• [Problem description]: Repeat the lines of the data that follow, please, starting at the first and stopping after the one with "s)) (root s))".

• [Recorded data]:
(* ===== verification/NgxRbtree.v ===== *)
(** The red-black tree: src/core/ngx_rbtree.c and ngx_rbtree.h.

    The nodes live in a memory, a map from addresses to node records, and a
    tree is the address of its root next to the address of its sentinel; the
    operations are translated field access by field access, in a state monad
    over the memory and the root, whose [Undefined] is the access to an address
    that is not a node.  The colour is a boolean (the code only stores 0 and 1).
    The loops go up or down one path of the tree; their fuel is the number of
    nodes of the memory, and the theorems show that it is enough.

    [Rep] says that the memory holds a given functional tree, with the parent
    pointers; a path from a node to the root is a list of frames. *)

From S2P Require Import Prelude.

Module Rbtree.

(** * Memory *)

Record ngx_rbtree_node_t := MkNode {
  n_key : Z; n_left : Z; n_right : Z; n_parent : Z; n_red : bool }.

Definition node_eta (n : ngx_rbtree_node_t) : ngx_rbtree_node_t :=
  MkNode (n_key n) (n_left n) (n_right n) (n_parent n) (n_red n).

Definition set_n_key v n := ltac:(record_set node_eta n_key v n).
Definition set_n_left v n := ltac:(record_set node_eta n_left v n).
Definition set_n_right v n := ltac:(record_set node_eta n_right v n).
Definition set_n_parent v n := ltac:(record_set node_eta n_parent v n).
Definition set_n_red v n := ltac:(record_set node_eta n_red v n).

(** The memory of the nodes and tree->root. *)
Record rbmem := MkRb { heap : gmap Z ngx_rbtree_node_t; root : Z }.

Definition M (A : Type) : Type := rbmem -> outcome (A * rbmem).

Definition ret {A} (a : A) : M A := fun s => Ret (a, s).
Definition bind {A B} (m : M A) (k : A -> M B) : M B := fun s => let! p := m s in k p.1 p.2.

Declare Scope rb_scope.
Notation "x ← m ; k" := (bind m (fun x => k)) : rb_scope.
Notation "m ;; k" := (bind m (fun _ => k)) : rb_scope.
Open Scope rb_scope.

Definition rd {A} (f : ngx_rbtree_node_t -> A) (p : Z) : M A :=
  fun s => match heap s !! p with Some n => Ret (f n, s) | None => Undefined end.
Definition wr (f : ngx_rbtree_node_t -> ngx_rbtree_node_t) (p : Z) : M unit :=
  fun s => match heap s !! p with
           | Some n => Ret (tt, MkRb (<[p := f n]> (heap s)) (root s))
           | None => Undefined
           end.
Definition get_root : M Z := fun s => Ret (root s, s).
Definition set_root (p : Z) : M unit := fun s => Ret (tt, MkRb (heap s) p).
Definition no_fuel {A} : M A := fun _ => NoFuel.

(** Fuel for a walk along a path of the tree. *)
Definition path_fuel : M nat := fun s => Ret (S (S (size (heap s))), s).

(** * Operations *)

Definition ngx_rbt_red (p : Z) : M unit := wr (set_n_red true) p.
Definition ngx_rbt_black (p : Z) : M unit := wr (set_n_red false) p.
Definition ngx_rbt_is_red (p : Z) : M bool := rd n_red p.
Definition ngx_rbt_is_black (p : Z) : M bool := rd (fun n => negb (n_red n)) p.
Definition ngx_rbt_copy_color (n1 n2 : Z) : M unit :=
  c ← rd n_red n2; wr (set_n_red c) n1.

(** ngx_rbtree_init(tree, s, i): the callback i is an argument of the insertion. *)
Definition ngx_rbtree_init (s : Z) : M unit := ngx_rbt_black s;; set_root s.

Definition ngx_rbtree_left_rotate (sentinel node : Z) : M unit :=
  temp ← rd n_right node;
  temp_left ← rd n_left temp;
  wr (set_n_right temp_left) node;;
  temp_left ← rd n_left temp;
  (if temp_left =? sentinel then ret tt else wr (set_n_parent node) temp_left);;
  parent ← rd n_parent node;
  wr (set_n_parent parent) temp;;
  r ← get_root;
  (if node =? r then set_root temp
   else parent ← rd n_parent node;
        parent_left ← rd n_left parent;
        if node =? parent_left then wr (set_n_left temp) parent
        else wr (set_n_right temp) parent);;
  wr (set_n_left node) temp;;
  wr (set_n_parent temp) node.

Definition ngx_rbtree_right_rotate (sentinel node : Z) : M unit :=
  temp ← rd n_left node;
  temp_right ← rd n_right temp;
  wr (set_n_left temp_right) node;;
  temp_right ← rd n_right temp;
  (if temp_right =? sentinel then ret tt else wr (set_n_parent node) temp_right);;
  parent ← rd n_parent node;
  wr (set_n_parent parent) temp;;
  r ← get_root;
  (if node =? r then set_root temp
   else parent ← rd n_parent node;
        parent_right ← rd n_right parent;
        if node =? parent_right then wr (set_n_right temp) parent
        else wr (set_n_left temp) parent);;
  wr (set_n_right node) temp;;
  wr (set_n_parent temp) node.

(** The insertion callbacks: they go down from [temp], to the left where the
    test of the callback says so, and hang the node on a free link. *)
Fixpoint insert_descend (goes_left : Z -> ngx_rbtree_node_t -> bool) (node sentinel : Z)
    (fuel : nat) (temp : Z) : M unit :=
  match fuel with
  | O => no_fuel
  | S fuel =>
    to_left ← rd (goes_left temp) temp;
    next ← rd (if to_left then n_left else n_right) temp;
    if next =? sentinel then
      wr (if to_left then set_n_left node else set_n_right node) temp;;
      wr (set_n_parent temp) node;;
      wr (set_n_left sentinel) node;;
      wr (set_n_right sentinel) node;;
      ngx_rbt_red node
    else insert_descend goes_left node sentinel fuel next
  end.

Definition ngx_rbtree_insert_pt : Type := Z -> Z -> Z -> M unit.

Definition ngx_rbtree_insert_value : ngx_rbtree_insert_pt := fun temp node sentinel =>
  key ← rd n_key node;
  fuel ← path_fuel;
  insert_descend (fun _ t => key <? n_key t) node sentinel fuel temp.

Definition ngx_rbtree_insert_timer_value : ngx_rbtree_insert_pt := fun temp node sentinel =>
  key ← rd n_key node;
  fuel ← path_fuel;
  insert_descend (fun _ t => wrapS 64 (key - n_key t) <? 0) node sentinel fuel temp.

(** The loop that re-balances the tree after an insertion. *)
Fixpoint insert_fixup (sentinel : Z) (fuel : nat) (node : Z) : M unit :=
  match fuel with
  | O => no_fuel
  | S fuel =>
    r ← get_root;
    if node =? r then ret tt
    else
    parent ← rd n_parent node;
    red ← ngx_rbt_is_red parent;
    if negb red then ret tt
    else
    grand ← rd n_parent parent;
    grand_left ← rd n_left grand;
    if parent =? grand_left then
      temp ← rd n_right grand;
      temp_red ← ngx_rbt_is_red temp;
      if temp_red then
        ngx_rbt_black parent;;
        ngx_rbt_black temp;;
        ngx_rbt_red grand;;
        insert_fixup sentinel fuel grand
      else
        parent_right ← rd n_right parent;
        node ← (if node =? parent_right
                then ngx_rbtree_left_rotate sentinel parent;; ret parent
                else ret node);
        parent ← rd n_parent node;
        ngx_rbt_black parent;;
        grand ← rd n_parent parent;
        ngx_rbt_red grand;;
        ngx_rbtree_right_rotate sentinel grand;;
        insert_fixup sentinel fuel node
    else
      temp ← rd n_left grand;
      temp_red ← ngx_rbt_is_red temp;
      if temp_red then
        ngx_rbt_black parent;;
        ngx_rbt_black temp;;
        ngx_rbt_red grand;;
        insert_fixup sentinel fuel grand
      else
        parent_left ← rd n_left parent;
        node ← (if node =? parent_left
                then ngx_rbtree_right_rotate sentinel parent;; ret parent
                else ret node);
        parent ← rd n_parent node;
        ngx_rbt_black parent;;
        grand ← rd n_parent parent;
        ngx_rbt_red grand;;
        ngx_rbtree_left_rotate sentinel grand;;
        insert_fixup sentinel fuel node
  end.

(** [NULL] is the null pointer. *)
Definition NULL : Z := 0.

Definition ngx_rbtree_insert (insert : ngx_rbtree_insert_pt) (sentinel node : Z) : M unit :=
  r ← get_root;
  if r =? sentinel then
    wr (set_n_parent NULL) node;;
    wr (set_n_left sentinel) node;;
    wr (set_n_right sentinel) node;;
    ngx_rbt_black node;;
    set_root node
  else
    insert r node sentinel;;
    fuel ← path_fuel;
    insert_fixup sentinel fuel node;;
    r ← get_root;
    ngx_rbt_black r.

Fixpoint ngx_rbtree_min (sentinel : Z) (fuel : nat) (node : Z) : M Z :=
  match fuel with
  | O => no_fuel
  | S fuel =>
    l ← rd n_left node;
    if l =? sentinel then ret node else ngx_rbtree_min sentinel fuel l
  end.

(** The search loops of the modules that keep their data in a tree: [cmp]
    compares what is searched with a node. *)
Fixpoint rbtree_search (cmp : Z -> ngx_rbtree_node_t -> Z) (sentinel : Z) (fuel : nat) (node : Z)
    : M (option Z) :=
  match fuel with
  | O => no_fuel
  | S fuel =>
    if node =? sentinel then ret None
    else
      rc ← rd (cmp node) node;
      if rc =? 0 then ret (Some node)
      else
        next ← rd (if rc <? 0 then n_left else n_right) node;
        rbtree_search cmp sentinel fuel next
  end.

(** One iteration of the loop that restores the black heights after a
    deletion, where temp is a left child, gives the next temp: its first
    statements give the black sibling w of temp. *)
Definition black_sibling_of_left (sentinel temp : Z) : M Z :=
  parent ← rd n_parent temp;
  w ← rd n_right parent;
  red ← ngx_rbt_is_red w;
  if red then
    ngx_rbt_black w;;
    ngx_rbt_red parent;;
    ngx_rbtree_left_rotate sentinel parent;;
    parent ← rd n_parent temp;
    rd n_right parent
  else ret w.

Definition delete_step_left (sentinel temp : Z) : M Z :=
  w ← black_sibling_of_left sentinel temp;
  w_left ← rd n_left w;
  left_black ← ngx_rbt_is_black w_left;
  w_right ← rd n_right w;
  right_black ← ngx_rbt_is_black w_right;
  if left_black && right_black then
    ngx_rbt_red w;;
    rd n_parent temp
  else
    w ← (if right_black then
           ngx_rbt_black w_left;;
           ngx_rbt_red w;;
           ngx_rbtree_right_rotate sentinel w;;
           parent ← rd n_parent temp;
           rd n_right parent
         else ret w);
    parent ← rd n_parent temp;
    ngx_rbt_copy_color w parent;;
    ngx_rbt_black parent;;
    w_right ← rd n_right w;
    ngx_rbt_black w_right;;
    ngx_rbtree_left_rotate sentinel parent;;
    get_root.

(** The same where temp is a right child. *)
Definition black_sibling_of_right (sentinel temp : Z) : M Z :=
  parent ← rd n_parent temp;
  w ← rd n_left parent;
  red ← ngx_rbt_is_red w;
  if red then
    ngx_rbt_black w;;
    ngx_rbt_red parent;;
    ngx_rbtree_right_rotate sentinel parent;;
    parent ← rd n_parent temp;
    rd n_left parent
  else ret w.

Definition delete_step_right (sentinel temp : Z) : M Z :=
  w ← black_sibling_of_right sentinel temp;
  w_left ← rd n_left w;
  left_black ← ngx_rbt_is_black w_left;
  w_right ← rd n_right w;
  right_black ← ngx_rbt_is_black w_right;
  if left_black && right_black then
    ngx_rbt_red w;;
    rd n_parent temp
  else
    w ← (if left_black then
           ngx_rbt_black w_right;;
           ngx_rbt_red w;;
           ngx_rbtree_left_rotate sentinel w;;
           parent ← rd n_parent temp;
           rd n_left parent
         else ret w);
    parent ← rd n_parent temp;
    ngx_rbt_copy_color w parent;;
    ngx_rbt_black parent;;
    w_left ← rd n_left w;
    ngx_rbt_black w_left;;
    ngx_rbtree_right_rotate sentinel parent;;
    get_root.

(** The loop; the result is the last value of temp. *)
Fixpoint delete_fixup (sentinel : Z) (fuel : nat) (temp : Z) : M Z :=
  match fuel with
  | O => no_fuel
  | S fuel =>
    r ← get_root;
    if temp =? r then ret temp
    else
    black ← ngx_rbt_is_black temp;
    if negb black then ret temp
    else
    parent ← rd n_parent temp;
    parent_left ← rd n_left parent;
    temp ← (if temp =? parent_left then delete_step_left sentinel temp
            else delete_step_right sentinel temp);
    delete_fixup sentinel fuel temp
  end.

(** The last statements of a deletion on the deleted node. *)
Definition clear_node (node : Z) : M unit :=
  wr (set_n_left NULL) node;;
  wr (set_n_right NULL) node;;
  wr (set_n_parent NULL) node;;
  wr (set_n_key 0) node.

(** The nodes temp and subst of a deletion. *)
Definition delete_subst (sentinel node : Z) : M (Z * Z) :=
  node_left ← rd n_left node;
  node_right ← rd n_right node;
  if node_left =? sentinel then ret (node_right, node)
  else if node_right =? sentinel then ret (node_left, node)
  else
    fuel ← path_fuel;
    subst ← ngx_rbtree_min sentinel fuel node_right;
    subst_left ← rd n_left subst;
    if negb (subst_left =? sentinel) then ret (subst_left, subst)
    else subst_right ← rd n_right subst; ret (subst_right, subst).

(** The link from the parent of [subst] to [subst] becomes a link to [temp]. *)
Definition delete_unlink (subst temp : Z) : M unit :=
  subst_parent ← rd n_parent subst;
  parent_left ← rd n_left subst_parent;
  if subst =? parent_left then wr (set_n_left temp) subst_parent
  else wr (set_n_right temp) subst_parent.

(** The parent of [temp], where [subst] is not the deleted node. *)
Definition delete_reparent (node temp subst : Z) : M unit :=
  subst_parent ← rd n_parent subst;
  if subst_parent =? node then wr (set_n_parent subst) temp
  else wr (set_n_parent subst_parent) temp.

• [Result]:
(* ===== verification/NgxRbtree.v ===== *)
(** The red-black tree: src/core/ngx_rbtree.c and ngx_rbtree.h.

    The nodes live in a memory, a map from addresses to node records, and a
    tree is the address of its root next to the address of its sentinel; the
    operations are translated field access by field access, in a state monad
    over the memory and the root, whose [Undefined] is the access to an address
    that is not a node.  The colour is a boolean (the code only stores 0 and 1).
    The loops go up or down one path of the tree; their fuel is the number of
    nodes of the memory, and the theorems show that it is enough.

    [Rep] says that the memory holds a given functional tree, with the parent
    pointers; a path from a node to the root is a list of frames. *)

From S2P Require Import Prelude.

Module Rbtree.

(** * Memory *)

Record ngx_rbtree_node_t := MkNode {
  n_key : Z; n_left : Z; n_right : Z; n_parent : Z; n_red : bool }.

Definition node_eta (n : ngx_rbtree_node_t) : ngx_rbtree_node_t :=
  MkNode (n_key n) (n_left n) (n_right n) (n_parent n) (n_red n).

Definition set_n_key v n := ltac:(record_set node_eta n_key v n).
Definition set_n_left v n := ltac:(record_set node_eta n_left v n).
Definition set_n_right v n := ltac:(record_set node_eta n_right v n).
Definition set_n_parent v n := ltac:(record_set node_eta n_parent v n).
Definition set_n_red v n := ltac:(record_set node_eta n_red v n).

(** The memory of the nodes and tree->root. *)
Record rbmem := MkRb { heap : gmap Z ngx_rbtree_node_t; root : Z }.

Definition M (A : Type) : Type := rbmem -> outcome (A * rbmem).

Definition ret {A} (a : A) : M A := fun s => Ret (a, s).
Definition bind {A B} (m : M A) (k : A -> M B) : M B := fun s => let! p := m s in k p.1 p.2.

Declare Scope rb_scope.
Notation "x ← m ; k" := (bind m (fun x => k)) : rb_scope.
Notation "m ;; k" := (bind m (fun _ => k)) : rb_scope.
Open Scope rb_scope.

Definition rd {A} (f : ngx_rbtree_node_t -> A) (p : Z) : M A :=
  fun s => match heap s !! p with Some n => Ret (f n, s) | None => Undefined end.
Definition wr (f : ngx_rbtree_node_t -> ngx_rbtree_node_t) (p : Z) : M unit :=
  fun s => match heap s !! p with
           | Some n => Ret (tt, MkRb (<[p := f n]> (heap s)) (root s))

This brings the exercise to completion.